--- START ---

(* ===== verification/Interleave.v ===== *)
(** * The thread at the granularity of its locks

    Run.v makes a pass of the scheduler, an [awake_chroutine] and the other
    calls one transition each.  In engin/chroutine.cpp they are sequences of
    regions under [m_chroutine_lock] with unlocked code between them, and other
    OS threads run in the gaps.  Here a transition is one such region, one
    unlocked access, or one call on a single object: a configuration has the
    point the owning OS thread has reached with its local variables ([pc_t])
    and the calls of [awake_chroutine] other threads have under way, and any of
    them may go on at any moment.

    Results: [run_is_interleaving] (the transitions of Run.v are runs of this
    system without interference), [containers_agree] and [running_alive] (what
    holds in all interleavings), [iterator_dangles], [entry_gives_up] and
    [awake_uses_freed] (what does not).

    Scope: one thread, to and from which no coroutines are moved (Migrate.v is
    about moving), before [schedule] returns (Loop.v).  Drawing an id and
    building the object of a new coroutine, which no other thread can see,
    belong to the locked insertion that follows. *)

From S2P Require Import Prelude Reporter Chroutine Load Thread ThreadInv Sched Run.
Local Open Scope Z_scope.

(** ** Configurations *)

(** Where the owning OS thread is, with its locals.  A context [k] is [None]
    for the main context and [Some p] for the stack of [p]. *)
Inductive pc_t :=
  | in_main                                     (* the loop of [schedule], [select_all] *)
  | in_user (p : nat)                           (* user code on the stack of [p] *)
  (* [pick_run_chroutine] *)
  | pick_scanned (p_c it : option nat)          (* lock released, locals [p_c] and [sched_iter] *)
  | pick_stored (p : nat)                       (* [m_schedule.sched_iter] assigned *)
  | pick_yielded (p : nat) (tmo : Z)            (* [yield_over] has returned [tmo] *)
  | pick_removed (p : nat)                      (* [remove_chroutine] has returned *)
  | pick_marked (p : nat)                       (* [p_c->state] assigned *)
  | pick_swapped (p : nat)                      (* [running_id] and the entry time set, context swapped *)
  (* [yield_current], [wait_current] *)
  | suspend_found (co : nat) (f : chroutine_t → chroutine_t)  (* lock released *)
  | suspend_written (co : nat)                  (* fields of [co] assigned *)
  (* [entry], after the function *)
  | entry_removed (p : nat)
  | entry_unset (p : nat)                       (* [running_id] assigned *)
  | entry_father (p father : nat)               (* father looked up *)
  (* [awake_chroutine] *)
  | awake_found (k : option nat) (q : nat)
  | awake_yielded (k : option nat) (t : Z)
  (* [create_son_chroutine] *)
  | son_found (k : option nat) (pfather : nat) (f : func_t) (rep : nat)
  | son_reported (k : option nat) (pfather : nat) (f : func_t) (rep : nat)
  | son_created (k : option nat) (pfather : nat) (son : Z).

(** An [awake_chroutine] another OS thread has under way. *)
Inductive awaking :=
  | away_found (q : nat)                        (* [get_chroutine] has returned [q] *)
  | away_yielded (t : Z).                       (* [yield_over] has returned [t] *)

(** [raced] is not part of the program: it records that another thread removed
    the very coroutine the local iterator of a pass pointed to between the
    release of the lock and the assignment to [m_schedule.sched_iter]. *)
Record fconfig := mk_fconfig {
  f_cell : cell;
  f_pc : pc_t;
  f_away : list awaking;
  raced : bool
}.

Definition finit (self : nat) : fconfig :=
  mk_fconfig (mk_cell heap_init (new_thread self)) in_main [] false.

(** ** The owning thread *)

Definition back_to (k : option nat) : pc_t :=
  match k with None => in_main | Some p => in_user p end.

(** The locked region of [pick_run_chroutine] when no coroutine is running:
    [None] when it returns early, else the locals [p_c] and [sched_iter].  The
    loop leaves [m_schedule.sched_iter] at [end()]. *)
Definition pick_scan (now : Z) (s : cell) : cell * option (option nat * option nat) :=
  let s1 := clear_to_free s in
  match chroutines_sched (sch s1) with
  | [] => (s1, None)
  | (_ :: _) as l =>
    let '(h, p_c, it, _) :=
      pick_loop now (from_iter (start_iter (sch s1)) l) (chs (hp s1)) None None 0 in
    (upd_sch (set_sched_iter None) (upd_chs (λ _, h) s1), Some (p_c, it))
  end.

(** The saved iterator is [end()] or points into the list. *)
Definition iter_valid (s : cell) : bool :=
  match sched_iter (sch s) with
  | None => true
  | Some p => bool_decide (p ∈ chroutines_sched (sch s))
  end.

(** A pass begins; scanning from an iterator whose element is gone is
    undefined. *)
Definition begin_pick (now : Z) (s : cell) : option (cell * pc_t) :=
  if negb (running_id (sch s) =? INVALID_ID) then Some (s, in_main)
  else if iter_valid s then
    match pick_scan now s with
    | (s', None) => Some (s', in_main)
    | (s', Some (p_c, it)) => Some (s', pick_scanned p_c it)
    end
  else None.

(** The guards and the locked region of [yield_current] and [wait_current]. *)
Definition begin_suspend (here : pc_t) (f : chroutine_t → chroutine_t) (s : cell) : cell * pc_t :=
  if running_id (sch s) =? INVALID_ID then (s, here)
  else
    let '(co, s1) := map_at (running_id (sch s)) s in
    match running_at co s1 with
    | None => (s1, here)
    | Some (p, _) => (s1, suspend_found p f)
    end.

(** What they assign to the object. *)
Definition yields (tick : Z) (c : chroutine_t) : chroutine_t :=
  set_yield_wait (yield_wait c + tick) (set_state chroutine_state_suspend c).
Definition waits (until : Z) (stop_son : bool) (c : chroutine_t) : chroutine_t :=
  set_stop_son stop_son (set_yield_to until (set_state chroutine_state_suspend c)).

(** A call of the API in the context [k], up to its first gap. *)
Definition begin_call (k : option nat) (c : call) (s : cell) : cell * pc_t :=
  match c with
  | call_yield tick =>
    if tick <=? 0 then (s, back_to k) else begin_suspend (back_to k) (yields tick) s
  | call_wait now ms =>
    if ms <=? 0 then (s, back_to k) else begin_suspend (back_to k) (waits (now + ms) true) s
  | call_sleep now ms =>
    if ms <=? 0 then (s, back_to k) else begin_suspend (back_to k) (waits (now + ms) false) s
  | call_create f a => (snd (create_chroutine f a s), back_to k)
  | call_create_son f rep =>
    if thread_state_code (m_state (th s)) >? thread_state_code thread_state_t_running
    then (s, back_to k)
    else match get_chroutine (running_id (sch s)) s with
         | None => (s, back_to k)
         | Some pfather => (s, son_found k pfather f rep)
         end
  | call_awake id =>
    match get_chroutine id s with
    | None => (s, back_to k)
    | Some q => (s, awake_found k q)
    end
  | call_new_reporter d => (new_reporter d s, back_to k)
  end.

(** The last region of [create_son_chroutine]. *)
Definition link_son (pfather : nat) (sid : Z) (s : cell) : cell :=
  let '(pson, s3) := map_at sid s in
  match pson with
  | None => s3
  | Some ps =>
    upd_chs (λ h, alter (set_son sid) pfather
                    (alter (set_father (running_id (sch s3))) ps h)) s3
  end.

(** The next transition of the owning thread inside of a call; [now] is what
    [set_entry_time] reads. *)
Definition own_step (now : Z) (s : cell) (pc : pc_t) : option (cell * pc_t) :=
  match pc with
  | in_main | in_user _ => None
  | pick_scanned p_c it =>
    Some (upd_sch (set_sched_iter it) s, match p_c with None => in_main | Some p => pick_stored p end)
  | pick_stored p => let '(tmo, s') := yield_over_at p result_timeout s in Some (s', pick_yielded p tmo)
  | pick_yielded p tmo => Some (remove_chroutine tmo s, pick_removed p)
  | pick_removed p => Some (upd_chs (alter (set_state chroutine_state_running) p) s, pick_marked p)
  | pick_marked p =>
    match obj p s with
    | None => None
    | Some c => Some (set_entry_time now (upd_sch (set_running_id (me c)) s), pick_swapped p)
    end
  | pick_swapped p => Some (s, in_user p)
  | suspend_found co f => Some (upd_chs (alter f co) s, suspend_written co)
  | suspend_written _ => Some (clear_entry_time (upd_sch (set_running_id INVALID_ID) s), in_main)
  | entry_removed p => Some (upd_sch (set_running_id INVALID_ID) s, entry_unset p)
  | entry_unset p =>
    match obj p s with
    | None => None
    | Some c =>
      if father c =? INVALID_ID then Some (clear_entry_time s, in_main)
      else match get_chroutine (father c) s with
           | None => Some (clear_entry_time s, in_main)
           | Some f => Some (s, entry_father p f)
           end
    end
  | entry_father _ f => Some (clear_entry_time (son_finished_at f s), in_main)
  | awake_found k q => let '(t, s') := yield_over_at q result_done s in Some (s', awake_yielded k t)
  | awake_yielded k t => Some (remove_chroutine t s, back_to k)
  | son_found k pf f rep => Some (upd_chs (alter (set_reporter (Some rep)) pf) s, son_reported k pf f rep)
  | son_reported k pf f rep =>
    let '(sid, s') := create_chroutine f (Z.of_nat rep) s in
    Some (s', if sid =? INVALID_ID then back_to k else son_created k pf sid)
  | son_created k pf sid => Some (link_son pf sid s, back_to k)
  end.

(** A coroutine that is resumed for the first time starts in [entry], which
    returns at once, to the main context, when [running_id] is not in the map. *)
Definition first_entry (s : cell) : cell * pc_t :=
  match entry_start s with
  | (None, s') => (clear_entry_time s', in_main)
  | (Some q, s') => (s', in_user q)
  end.

(** The function returns; [entry] goes on with its local [p_c]. *)
Definition begin_return (p : nat) (s : cell) : option (cell * pc_t) :=
  match obj p s with
  | None => None
  | Some c => Some (remove_chroutine (me c) s, entry_removed p)
  end.

(** ** The system *)

Inductive flabel :=
  | l_pick (now : Z)              (* the main loop begins a pass *)
  | l_call (c : call)             (* the code of the thread begins a call *)
  | l_return                      (* the function of the coroutine returns *)
  | l_go (now : Z)                (* the thread goes on *)
  | l_entry                       (* the picked coroutine runs for the first time *)
  | l_away (c : call)             (* another OS thread creates, or begins to awake *)
  | l_away_go (i : nat).          (* the [i]-th awake under way goes on *)

(** The element [it] is listed before and not after. *)
Definition erased (it : option nat) (s s' : cell) : bool :=
  match it with
  | None => false
  | Some q => bool_decide (q ∈ chroutines_sched (sch s)) && negb (bool_decide (q ∈ chroutines_sched (sch s')))
  end.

--- END ---

Copy the lines above exactly. Start with the line containing "(** The next", end with the line containing "pick_scanned p_c it =>", and include both.

(** The next transition of the owning thread inside of a call; [now] is what
    [set_entry_time] reads. *)
Definition own_step (now : Z) (s : cell) (pc : pc_t) : option (cell * pc_t) :=
  match pc with
  | in_main | in_user _ => None
  | pick_scanned p_c it =>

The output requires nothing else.